Start of Block
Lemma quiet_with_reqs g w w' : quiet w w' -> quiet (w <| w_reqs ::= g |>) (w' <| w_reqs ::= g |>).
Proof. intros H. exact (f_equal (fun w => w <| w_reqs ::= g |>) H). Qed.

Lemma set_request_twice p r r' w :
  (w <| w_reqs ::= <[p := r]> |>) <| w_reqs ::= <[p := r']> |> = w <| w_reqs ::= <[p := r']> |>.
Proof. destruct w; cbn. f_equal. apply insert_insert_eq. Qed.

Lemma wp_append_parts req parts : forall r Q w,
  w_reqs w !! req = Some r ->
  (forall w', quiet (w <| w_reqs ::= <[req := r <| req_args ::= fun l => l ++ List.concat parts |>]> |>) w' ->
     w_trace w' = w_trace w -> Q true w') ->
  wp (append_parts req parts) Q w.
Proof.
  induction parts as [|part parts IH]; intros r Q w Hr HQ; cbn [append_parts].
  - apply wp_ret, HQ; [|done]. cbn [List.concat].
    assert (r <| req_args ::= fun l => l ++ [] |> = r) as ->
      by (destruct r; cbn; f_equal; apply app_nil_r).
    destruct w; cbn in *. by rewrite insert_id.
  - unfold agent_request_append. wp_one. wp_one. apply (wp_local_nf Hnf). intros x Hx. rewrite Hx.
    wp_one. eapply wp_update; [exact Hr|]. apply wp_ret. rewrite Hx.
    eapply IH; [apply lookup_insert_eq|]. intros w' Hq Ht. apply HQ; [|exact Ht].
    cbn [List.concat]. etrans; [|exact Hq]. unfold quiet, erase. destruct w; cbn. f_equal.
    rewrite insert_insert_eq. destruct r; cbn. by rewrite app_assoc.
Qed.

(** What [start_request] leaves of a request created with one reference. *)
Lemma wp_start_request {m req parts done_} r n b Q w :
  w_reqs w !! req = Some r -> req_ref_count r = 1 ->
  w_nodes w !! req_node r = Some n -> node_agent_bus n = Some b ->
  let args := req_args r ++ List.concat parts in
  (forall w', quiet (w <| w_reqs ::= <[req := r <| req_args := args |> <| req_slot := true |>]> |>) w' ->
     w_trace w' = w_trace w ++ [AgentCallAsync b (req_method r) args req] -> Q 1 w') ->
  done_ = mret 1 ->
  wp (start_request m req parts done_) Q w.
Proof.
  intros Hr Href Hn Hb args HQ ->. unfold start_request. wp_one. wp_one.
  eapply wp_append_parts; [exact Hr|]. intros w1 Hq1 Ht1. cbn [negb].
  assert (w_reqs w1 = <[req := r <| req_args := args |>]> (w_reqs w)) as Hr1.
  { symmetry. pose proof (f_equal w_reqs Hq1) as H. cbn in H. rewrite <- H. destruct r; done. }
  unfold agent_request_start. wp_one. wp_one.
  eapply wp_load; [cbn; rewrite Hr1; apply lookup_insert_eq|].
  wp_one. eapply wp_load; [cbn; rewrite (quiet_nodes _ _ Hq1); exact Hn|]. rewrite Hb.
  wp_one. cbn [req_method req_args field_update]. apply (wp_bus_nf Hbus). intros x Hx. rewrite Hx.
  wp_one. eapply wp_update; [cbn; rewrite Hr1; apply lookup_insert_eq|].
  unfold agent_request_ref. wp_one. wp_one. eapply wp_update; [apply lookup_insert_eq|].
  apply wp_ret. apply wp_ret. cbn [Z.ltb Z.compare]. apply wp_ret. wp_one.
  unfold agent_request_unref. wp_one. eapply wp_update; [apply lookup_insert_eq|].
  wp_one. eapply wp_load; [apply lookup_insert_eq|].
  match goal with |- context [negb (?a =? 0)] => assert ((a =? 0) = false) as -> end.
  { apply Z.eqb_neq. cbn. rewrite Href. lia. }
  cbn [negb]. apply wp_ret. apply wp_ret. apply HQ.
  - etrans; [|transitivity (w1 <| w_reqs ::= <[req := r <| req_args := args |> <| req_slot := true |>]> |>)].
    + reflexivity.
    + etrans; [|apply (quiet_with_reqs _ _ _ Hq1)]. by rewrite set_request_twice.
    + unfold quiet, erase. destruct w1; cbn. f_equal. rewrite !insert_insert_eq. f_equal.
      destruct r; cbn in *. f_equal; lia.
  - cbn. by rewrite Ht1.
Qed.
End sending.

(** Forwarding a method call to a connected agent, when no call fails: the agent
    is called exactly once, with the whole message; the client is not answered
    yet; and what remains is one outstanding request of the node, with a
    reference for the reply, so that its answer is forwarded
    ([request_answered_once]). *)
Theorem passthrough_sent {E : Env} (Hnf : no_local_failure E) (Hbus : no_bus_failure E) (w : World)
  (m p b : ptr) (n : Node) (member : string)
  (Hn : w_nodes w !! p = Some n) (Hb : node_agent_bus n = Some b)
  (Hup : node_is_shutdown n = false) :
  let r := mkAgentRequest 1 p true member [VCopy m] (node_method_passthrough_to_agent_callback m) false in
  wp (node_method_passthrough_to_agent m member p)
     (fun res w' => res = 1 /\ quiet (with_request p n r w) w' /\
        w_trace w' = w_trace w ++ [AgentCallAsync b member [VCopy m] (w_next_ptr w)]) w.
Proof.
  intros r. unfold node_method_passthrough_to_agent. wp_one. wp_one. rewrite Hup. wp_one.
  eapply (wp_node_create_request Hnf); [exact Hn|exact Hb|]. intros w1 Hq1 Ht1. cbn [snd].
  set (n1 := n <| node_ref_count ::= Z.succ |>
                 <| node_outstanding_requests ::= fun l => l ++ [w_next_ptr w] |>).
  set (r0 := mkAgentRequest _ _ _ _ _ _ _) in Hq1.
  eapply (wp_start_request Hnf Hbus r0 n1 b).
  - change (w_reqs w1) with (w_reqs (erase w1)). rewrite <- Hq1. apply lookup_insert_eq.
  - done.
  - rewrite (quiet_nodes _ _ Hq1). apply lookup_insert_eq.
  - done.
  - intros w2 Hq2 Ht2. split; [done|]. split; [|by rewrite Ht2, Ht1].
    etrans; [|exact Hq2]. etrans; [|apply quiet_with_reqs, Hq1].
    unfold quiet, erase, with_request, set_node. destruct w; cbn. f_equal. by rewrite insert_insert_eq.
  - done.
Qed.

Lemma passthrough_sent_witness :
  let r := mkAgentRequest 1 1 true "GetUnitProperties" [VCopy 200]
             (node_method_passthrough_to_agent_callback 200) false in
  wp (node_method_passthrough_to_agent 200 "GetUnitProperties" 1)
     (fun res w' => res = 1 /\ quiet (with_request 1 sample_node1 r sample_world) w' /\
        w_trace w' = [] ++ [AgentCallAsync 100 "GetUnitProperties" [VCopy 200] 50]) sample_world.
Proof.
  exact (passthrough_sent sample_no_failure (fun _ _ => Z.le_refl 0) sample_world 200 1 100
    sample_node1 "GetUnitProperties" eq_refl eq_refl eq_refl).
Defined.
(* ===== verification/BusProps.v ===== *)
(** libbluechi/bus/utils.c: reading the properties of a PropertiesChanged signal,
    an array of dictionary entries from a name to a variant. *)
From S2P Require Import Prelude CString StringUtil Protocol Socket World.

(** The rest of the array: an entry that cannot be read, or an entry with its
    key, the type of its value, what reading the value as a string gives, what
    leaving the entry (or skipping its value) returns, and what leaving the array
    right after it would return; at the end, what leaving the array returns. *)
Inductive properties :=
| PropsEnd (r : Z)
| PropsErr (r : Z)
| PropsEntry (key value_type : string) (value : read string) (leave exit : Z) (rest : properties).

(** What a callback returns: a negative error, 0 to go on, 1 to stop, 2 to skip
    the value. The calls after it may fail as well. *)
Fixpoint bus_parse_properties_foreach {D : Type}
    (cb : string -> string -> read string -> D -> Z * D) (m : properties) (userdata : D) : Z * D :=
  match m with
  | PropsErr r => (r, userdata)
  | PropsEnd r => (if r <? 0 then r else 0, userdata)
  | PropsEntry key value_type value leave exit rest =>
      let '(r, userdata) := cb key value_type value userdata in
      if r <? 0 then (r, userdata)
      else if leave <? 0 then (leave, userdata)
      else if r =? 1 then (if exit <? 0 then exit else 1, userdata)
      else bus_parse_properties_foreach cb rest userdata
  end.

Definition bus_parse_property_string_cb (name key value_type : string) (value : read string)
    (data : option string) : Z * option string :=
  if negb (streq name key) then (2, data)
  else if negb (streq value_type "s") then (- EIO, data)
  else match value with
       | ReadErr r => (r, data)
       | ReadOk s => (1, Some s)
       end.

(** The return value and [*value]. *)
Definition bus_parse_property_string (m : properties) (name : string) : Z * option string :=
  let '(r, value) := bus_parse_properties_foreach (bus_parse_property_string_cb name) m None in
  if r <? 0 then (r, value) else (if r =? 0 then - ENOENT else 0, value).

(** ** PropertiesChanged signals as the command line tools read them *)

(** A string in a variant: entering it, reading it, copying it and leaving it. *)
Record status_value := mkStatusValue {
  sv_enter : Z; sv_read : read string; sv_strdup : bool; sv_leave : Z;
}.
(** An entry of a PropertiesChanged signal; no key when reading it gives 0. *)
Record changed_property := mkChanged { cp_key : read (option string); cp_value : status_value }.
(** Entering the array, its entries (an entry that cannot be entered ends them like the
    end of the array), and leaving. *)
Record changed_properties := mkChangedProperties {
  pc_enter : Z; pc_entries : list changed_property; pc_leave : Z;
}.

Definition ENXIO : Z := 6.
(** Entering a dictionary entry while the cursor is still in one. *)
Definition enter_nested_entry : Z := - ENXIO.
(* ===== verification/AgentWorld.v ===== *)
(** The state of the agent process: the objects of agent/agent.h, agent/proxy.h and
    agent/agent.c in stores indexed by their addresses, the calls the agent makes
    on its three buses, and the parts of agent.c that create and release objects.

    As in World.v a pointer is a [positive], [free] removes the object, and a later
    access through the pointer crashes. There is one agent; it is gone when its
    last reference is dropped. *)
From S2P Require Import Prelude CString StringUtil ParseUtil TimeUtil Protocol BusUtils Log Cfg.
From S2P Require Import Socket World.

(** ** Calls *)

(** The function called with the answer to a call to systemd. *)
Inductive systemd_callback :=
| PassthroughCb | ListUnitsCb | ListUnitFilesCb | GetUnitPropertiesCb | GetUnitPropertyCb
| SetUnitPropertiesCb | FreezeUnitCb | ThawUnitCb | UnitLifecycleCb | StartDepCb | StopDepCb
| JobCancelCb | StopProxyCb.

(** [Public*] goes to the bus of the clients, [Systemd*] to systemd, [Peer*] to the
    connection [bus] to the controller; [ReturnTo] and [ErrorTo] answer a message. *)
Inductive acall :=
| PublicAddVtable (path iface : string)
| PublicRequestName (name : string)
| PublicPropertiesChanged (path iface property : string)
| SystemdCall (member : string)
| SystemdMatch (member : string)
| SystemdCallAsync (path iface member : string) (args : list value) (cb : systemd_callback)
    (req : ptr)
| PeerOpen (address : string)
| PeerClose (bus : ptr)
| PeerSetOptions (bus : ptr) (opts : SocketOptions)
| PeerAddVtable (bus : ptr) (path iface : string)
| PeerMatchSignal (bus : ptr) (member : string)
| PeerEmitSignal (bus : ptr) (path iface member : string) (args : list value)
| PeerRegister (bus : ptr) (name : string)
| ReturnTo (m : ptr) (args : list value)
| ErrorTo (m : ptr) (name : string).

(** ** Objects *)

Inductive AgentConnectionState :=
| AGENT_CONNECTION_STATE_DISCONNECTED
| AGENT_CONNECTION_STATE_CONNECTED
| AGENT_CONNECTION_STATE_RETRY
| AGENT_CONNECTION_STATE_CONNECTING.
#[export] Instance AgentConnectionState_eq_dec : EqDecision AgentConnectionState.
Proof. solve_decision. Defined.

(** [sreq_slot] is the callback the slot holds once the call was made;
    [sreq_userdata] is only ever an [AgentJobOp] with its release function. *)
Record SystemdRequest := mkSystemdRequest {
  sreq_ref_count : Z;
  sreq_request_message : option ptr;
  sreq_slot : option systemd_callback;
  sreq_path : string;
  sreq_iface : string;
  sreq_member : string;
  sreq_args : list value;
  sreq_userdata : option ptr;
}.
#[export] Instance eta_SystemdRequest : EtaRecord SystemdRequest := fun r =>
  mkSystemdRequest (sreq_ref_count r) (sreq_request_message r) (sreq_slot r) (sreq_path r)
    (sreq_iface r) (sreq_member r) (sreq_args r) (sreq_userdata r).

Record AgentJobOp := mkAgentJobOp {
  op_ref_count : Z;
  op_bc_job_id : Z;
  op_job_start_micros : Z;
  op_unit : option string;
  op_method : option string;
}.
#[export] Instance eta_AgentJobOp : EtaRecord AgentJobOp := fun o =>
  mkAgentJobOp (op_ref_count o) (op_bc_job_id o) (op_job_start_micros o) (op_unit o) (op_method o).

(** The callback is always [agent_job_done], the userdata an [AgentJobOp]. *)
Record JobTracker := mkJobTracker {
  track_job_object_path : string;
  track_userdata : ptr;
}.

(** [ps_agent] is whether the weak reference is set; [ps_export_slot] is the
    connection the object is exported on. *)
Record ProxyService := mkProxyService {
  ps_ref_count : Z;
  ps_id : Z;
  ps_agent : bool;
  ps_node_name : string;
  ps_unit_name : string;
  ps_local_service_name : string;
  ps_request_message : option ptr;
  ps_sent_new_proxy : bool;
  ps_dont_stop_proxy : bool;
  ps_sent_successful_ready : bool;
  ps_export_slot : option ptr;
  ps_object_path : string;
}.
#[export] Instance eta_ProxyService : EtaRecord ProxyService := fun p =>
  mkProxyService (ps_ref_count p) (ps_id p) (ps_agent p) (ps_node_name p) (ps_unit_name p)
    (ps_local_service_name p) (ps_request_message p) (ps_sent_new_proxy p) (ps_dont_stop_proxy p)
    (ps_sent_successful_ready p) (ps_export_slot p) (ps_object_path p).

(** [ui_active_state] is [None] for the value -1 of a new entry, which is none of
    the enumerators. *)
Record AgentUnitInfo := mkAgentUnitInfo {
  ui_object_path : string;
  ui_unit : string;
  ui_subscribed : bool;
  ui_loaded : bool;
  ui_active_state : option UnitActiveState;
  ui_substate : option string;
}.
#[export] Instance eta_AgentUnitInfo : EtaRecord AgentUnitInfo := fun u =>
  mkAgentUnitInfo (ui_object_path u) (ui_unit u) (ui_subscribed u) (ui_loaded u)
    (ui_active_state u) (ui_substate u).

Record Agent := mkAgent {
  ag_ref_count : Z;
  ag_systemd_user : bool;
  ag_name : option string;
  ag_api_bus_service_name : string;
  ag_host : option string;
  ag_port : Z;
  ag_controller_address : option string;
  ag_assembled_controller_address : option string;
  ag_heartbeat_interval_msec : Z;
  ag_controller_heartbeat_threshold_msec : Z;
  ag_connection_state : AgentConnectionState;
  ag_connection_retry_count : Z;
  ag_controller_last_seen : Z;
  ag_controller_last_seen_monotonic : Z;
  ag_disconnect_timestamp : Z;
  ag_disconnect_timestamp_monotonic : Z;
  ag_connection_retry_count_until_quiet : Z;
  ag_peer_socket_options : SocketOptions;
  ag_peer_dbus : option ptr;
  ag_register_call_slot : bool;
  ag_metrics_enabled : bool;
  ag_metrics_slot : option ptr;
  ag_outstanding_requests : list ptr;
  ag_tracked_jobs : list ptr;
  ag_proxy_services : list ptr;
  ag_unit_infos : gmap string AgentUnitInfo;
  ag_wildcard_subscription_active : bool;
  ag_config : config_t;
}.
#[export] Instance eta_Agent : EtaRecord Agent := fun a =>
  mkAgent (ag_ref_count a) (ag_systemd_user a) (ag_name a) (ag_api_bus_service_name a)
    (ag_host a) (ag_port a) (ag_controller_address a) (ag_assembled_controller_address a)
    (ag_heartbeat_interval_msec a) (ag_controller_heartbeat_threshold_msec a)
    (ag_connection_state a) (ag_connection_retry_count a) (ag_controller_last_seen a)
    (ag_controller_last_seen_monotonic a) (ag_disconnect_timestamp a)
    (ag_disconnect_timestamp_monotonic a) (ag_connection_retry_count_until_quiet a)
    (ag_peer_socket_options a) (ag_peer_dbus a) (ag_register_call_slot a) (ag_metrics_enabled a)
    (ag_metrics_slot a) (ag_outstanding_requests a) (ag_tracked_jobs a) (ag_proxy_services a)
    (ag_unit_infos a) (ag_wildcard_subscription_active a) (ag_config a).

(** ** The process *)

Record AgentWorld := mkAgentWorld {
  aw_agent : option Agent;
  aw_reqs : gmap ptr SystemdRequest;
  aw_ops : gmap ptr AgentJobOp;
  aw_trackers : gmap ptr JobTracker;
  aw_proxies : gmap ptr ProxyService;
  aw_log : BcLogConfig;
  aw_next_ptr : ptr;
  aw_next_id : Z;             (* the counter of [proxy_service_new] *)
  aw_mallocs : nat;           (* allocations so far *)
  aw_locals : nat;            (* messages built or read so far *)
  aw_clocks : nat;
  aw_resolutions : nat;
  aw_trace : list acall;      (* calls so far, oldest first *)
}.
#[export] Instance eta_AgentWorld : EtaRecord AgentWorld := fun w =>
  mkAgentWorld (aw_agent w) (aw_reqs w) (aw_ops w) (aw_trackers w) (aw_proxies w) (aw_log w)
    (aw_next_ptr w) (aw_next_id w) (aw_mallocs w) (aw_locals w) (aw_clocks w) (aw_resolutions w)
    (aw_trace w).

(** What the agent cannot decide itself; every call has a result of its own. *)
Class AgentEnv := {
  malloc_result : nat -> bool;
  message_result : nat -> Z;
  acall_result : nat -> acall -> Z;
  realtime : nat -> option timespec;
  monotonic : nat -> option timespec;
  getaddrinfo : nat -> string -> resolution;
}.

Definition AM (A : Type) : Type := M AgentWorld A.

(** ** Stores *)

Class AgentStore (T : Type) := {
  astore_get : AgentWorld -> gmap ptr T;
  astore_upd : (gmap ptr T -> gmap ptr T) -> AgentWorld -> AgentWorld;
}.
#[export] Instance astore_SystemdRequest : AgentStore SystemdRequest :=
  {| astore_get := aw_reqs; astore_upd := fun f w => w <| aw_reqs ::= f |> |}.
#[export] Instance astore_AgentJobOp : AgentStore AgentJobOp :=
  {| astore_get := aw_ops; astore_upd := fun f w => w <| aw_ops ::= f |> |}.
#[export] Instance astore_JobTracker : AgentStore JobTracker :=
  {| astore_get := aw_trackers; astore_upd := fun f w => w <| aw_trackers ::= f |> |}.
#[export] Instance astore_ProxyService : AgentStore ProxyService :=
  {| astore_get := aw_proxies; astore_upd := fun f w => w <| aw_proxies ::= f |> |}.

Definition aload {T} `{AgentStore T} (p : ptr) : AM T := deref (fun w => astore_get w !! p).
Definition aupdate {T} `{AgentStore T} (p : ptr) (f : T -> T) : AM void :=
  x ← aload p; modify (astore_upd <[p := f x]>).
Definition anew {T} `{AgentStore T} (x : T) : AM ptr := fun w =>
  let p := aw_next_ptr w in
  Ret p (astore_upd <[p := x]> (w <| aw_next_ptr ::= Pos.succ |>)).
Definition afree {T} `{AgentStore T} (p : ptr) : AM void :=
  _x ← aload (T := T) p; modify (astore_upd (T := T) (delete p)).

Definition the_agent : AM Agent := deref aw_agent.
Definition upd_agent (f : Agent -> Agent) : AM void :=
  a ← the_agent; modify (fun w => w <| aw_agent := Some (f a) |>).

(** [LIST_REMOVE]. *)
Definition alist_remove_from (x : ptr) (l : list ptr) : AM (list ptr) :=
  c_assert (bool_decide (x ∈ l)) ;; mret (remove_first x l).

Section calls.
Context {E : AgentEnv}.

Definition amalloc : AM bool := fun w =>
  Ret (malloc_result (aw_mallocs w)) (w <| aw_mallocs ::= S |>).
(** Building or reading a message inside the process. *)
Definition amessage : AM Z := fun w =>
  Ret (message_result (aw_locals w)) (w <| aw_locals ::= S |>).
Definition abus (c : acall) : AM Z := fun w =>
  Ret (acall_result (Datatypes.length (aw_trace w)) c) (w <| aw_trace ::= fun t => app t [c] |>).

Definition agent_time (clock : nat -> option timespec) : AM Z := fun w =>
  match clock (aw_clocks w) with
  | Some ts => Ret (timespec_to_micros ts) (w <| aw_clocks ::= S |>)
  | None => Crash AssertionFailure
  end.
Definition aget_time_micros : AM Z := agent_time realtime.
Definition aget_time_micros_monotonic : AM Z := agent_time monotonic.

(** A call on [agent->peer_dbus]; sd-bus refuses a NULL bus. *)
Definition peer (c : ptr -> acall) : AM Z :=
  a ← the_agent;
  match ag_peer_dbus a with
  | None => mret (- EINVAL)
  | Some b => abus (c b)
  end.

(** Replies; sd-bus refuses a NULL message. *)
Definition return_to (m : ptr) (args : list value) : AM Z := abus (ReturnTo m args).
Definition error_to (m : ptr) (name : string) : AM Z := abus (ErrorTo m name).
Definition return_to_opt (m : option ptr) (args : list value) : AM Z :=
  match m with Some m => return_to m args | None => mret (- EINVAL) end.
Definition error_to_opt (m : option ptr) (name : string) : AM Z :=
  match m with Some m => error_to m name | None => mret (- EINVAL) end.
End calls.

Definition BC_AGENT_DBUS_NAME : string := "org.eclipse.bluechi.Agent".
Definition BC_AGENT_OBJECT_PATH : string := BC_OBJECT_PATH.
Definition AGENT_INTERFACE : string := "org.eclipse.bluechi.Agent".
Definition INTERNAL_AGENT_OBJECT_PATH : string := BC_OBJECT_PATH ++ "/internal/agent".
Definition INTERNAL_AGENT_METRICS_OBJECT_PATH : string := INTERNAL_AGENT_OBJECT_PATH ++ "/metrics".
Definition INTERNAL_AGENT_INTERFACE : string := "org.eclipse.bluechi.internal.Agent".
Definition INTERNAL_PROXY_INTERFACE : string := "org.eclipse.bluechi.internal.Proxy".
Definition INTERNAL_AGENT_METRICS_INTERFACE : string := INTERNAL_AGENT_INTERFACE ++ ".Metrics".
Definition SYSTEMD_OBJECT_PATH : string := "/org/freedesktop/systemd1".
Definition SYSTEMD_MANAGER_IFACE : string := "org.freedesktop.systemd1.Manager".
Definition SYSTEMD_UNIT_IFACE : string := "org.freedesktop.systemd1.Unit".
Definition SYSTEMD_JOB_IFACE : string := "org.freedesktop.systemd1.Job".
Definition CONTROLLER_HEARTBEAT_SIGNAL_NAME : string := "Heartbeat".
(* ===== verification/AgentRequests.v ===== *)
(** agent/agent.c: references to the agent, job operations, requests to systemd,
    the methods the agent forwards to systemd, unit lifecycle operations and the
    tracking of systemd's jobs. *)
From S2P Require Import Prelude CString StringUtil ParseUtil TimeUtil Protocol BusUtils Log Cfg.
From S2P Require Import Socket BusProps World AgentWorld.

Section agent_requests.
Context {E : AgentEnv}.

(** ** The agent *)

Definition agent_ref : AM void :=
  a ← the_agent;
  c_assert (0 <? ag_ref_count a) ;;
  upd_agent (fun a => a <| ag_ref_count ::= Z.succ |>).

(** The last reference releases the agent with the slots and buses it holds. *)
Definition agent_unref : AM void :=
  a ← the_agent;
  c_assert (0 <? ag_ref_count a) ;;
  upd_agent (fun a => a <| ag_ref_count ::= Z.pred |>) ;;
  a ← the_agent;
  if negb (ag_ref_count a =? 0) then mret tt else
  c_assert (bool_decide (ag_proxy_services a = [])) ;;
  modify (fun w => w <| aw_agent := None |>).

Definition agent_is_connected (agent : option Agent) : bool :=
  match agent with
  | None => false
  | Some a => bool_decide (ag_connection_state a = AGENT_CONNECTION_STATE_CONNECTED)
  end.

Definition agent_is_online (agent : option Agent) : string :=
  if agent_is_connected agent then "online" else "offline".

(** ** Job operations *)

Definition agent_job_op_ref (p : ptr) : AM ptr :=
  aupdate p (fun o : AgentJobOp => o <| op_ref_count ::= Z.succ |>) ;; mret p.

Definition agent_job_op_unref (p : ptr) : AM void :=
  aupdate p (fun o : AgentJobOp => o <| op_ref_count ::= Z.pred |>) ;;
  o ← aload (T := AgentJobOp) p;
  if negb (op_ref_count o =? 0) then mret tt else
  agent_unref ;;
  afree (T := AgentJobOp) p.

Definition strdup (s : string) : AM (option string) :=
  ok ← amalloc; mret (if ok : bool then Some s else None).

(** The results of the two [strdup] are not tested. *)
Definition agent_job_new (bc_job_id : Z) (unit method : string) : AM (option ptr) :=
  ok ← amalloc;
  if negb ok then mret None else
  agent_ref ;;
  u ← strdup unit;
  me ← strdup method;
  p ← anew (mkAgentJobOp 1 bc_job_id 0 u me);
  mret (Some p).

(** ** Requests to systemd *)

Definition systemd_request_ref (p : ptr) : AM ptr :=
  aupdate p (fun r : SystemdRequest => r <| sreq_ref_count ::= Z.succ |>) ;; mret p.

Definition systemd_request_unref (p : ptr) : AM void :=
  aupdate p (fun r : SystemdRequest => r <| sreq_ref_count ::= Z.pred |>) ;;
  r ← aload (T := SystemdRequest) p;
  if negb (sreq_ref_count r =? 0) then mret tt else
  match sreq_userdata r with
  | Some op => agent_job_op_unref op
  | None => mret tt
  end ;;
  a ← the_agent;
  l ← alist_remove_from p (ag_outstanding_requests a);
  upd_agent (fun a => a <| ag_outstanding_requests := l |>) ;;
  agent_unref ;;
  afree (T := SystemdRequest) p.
End of Block
WHAT IS EXPECTED
Taking the entries above, print exactly the lines starting at the line with "ag_api_bus_service_name : string;" and ending at the line with "(ag_host a) (ag_port", both included.

OUTPUT OF THE EXERCISE
  ag_api_bus_service_name : string;
  ag_host : option string;
  ag_port : Z;
  ag_controller_address : option string;
  ag_assembled_controller_address : option string;
  ag_heartbeat_interval_msec : Z;
  ag_controller_heartbeat_threshold_msec : Z;
  ag_connection_state : AgentConnectionState;
  ag_connection_retry_count : Z;
  ag_controller_last_seen : Z;
  ag_controller_last_seen_monotonic : Z;
  ag_disconnect_timestamp : Z;
  ag_disconnect_timestamp_monotonic : Z;
  ag_connection_retry_count_until_quiet : Z;
  ag_peer_socket_options : SocketOptions;
  ag_peer_dbus : option ptr;
  ag_register_call_slot : bool;
  ag_metrics_enabled : bool;
  ag_metrics_slot : option ptr;
  ag_outstanding_requests : list ptr;
  ag_tracked_jobs : list ptr;
  ag_proxy_services : list ptr;
  ag_unit_infos : gmap string AgentUnitInfo;
  ag_wildcard_subscription_active : bool;
  ag_config : config_t;
}.
#[export] Instance eta_Agent : EtaRecord Agent := fun a =>
  mkAgent (ag_ref_count a) (ag_systemd_user a) (ag_name a) (ag_api_bus_service_name a)
    (ag_host a) (ag_port a) (ag_controller_address a) (ag_assembled_controller_address a)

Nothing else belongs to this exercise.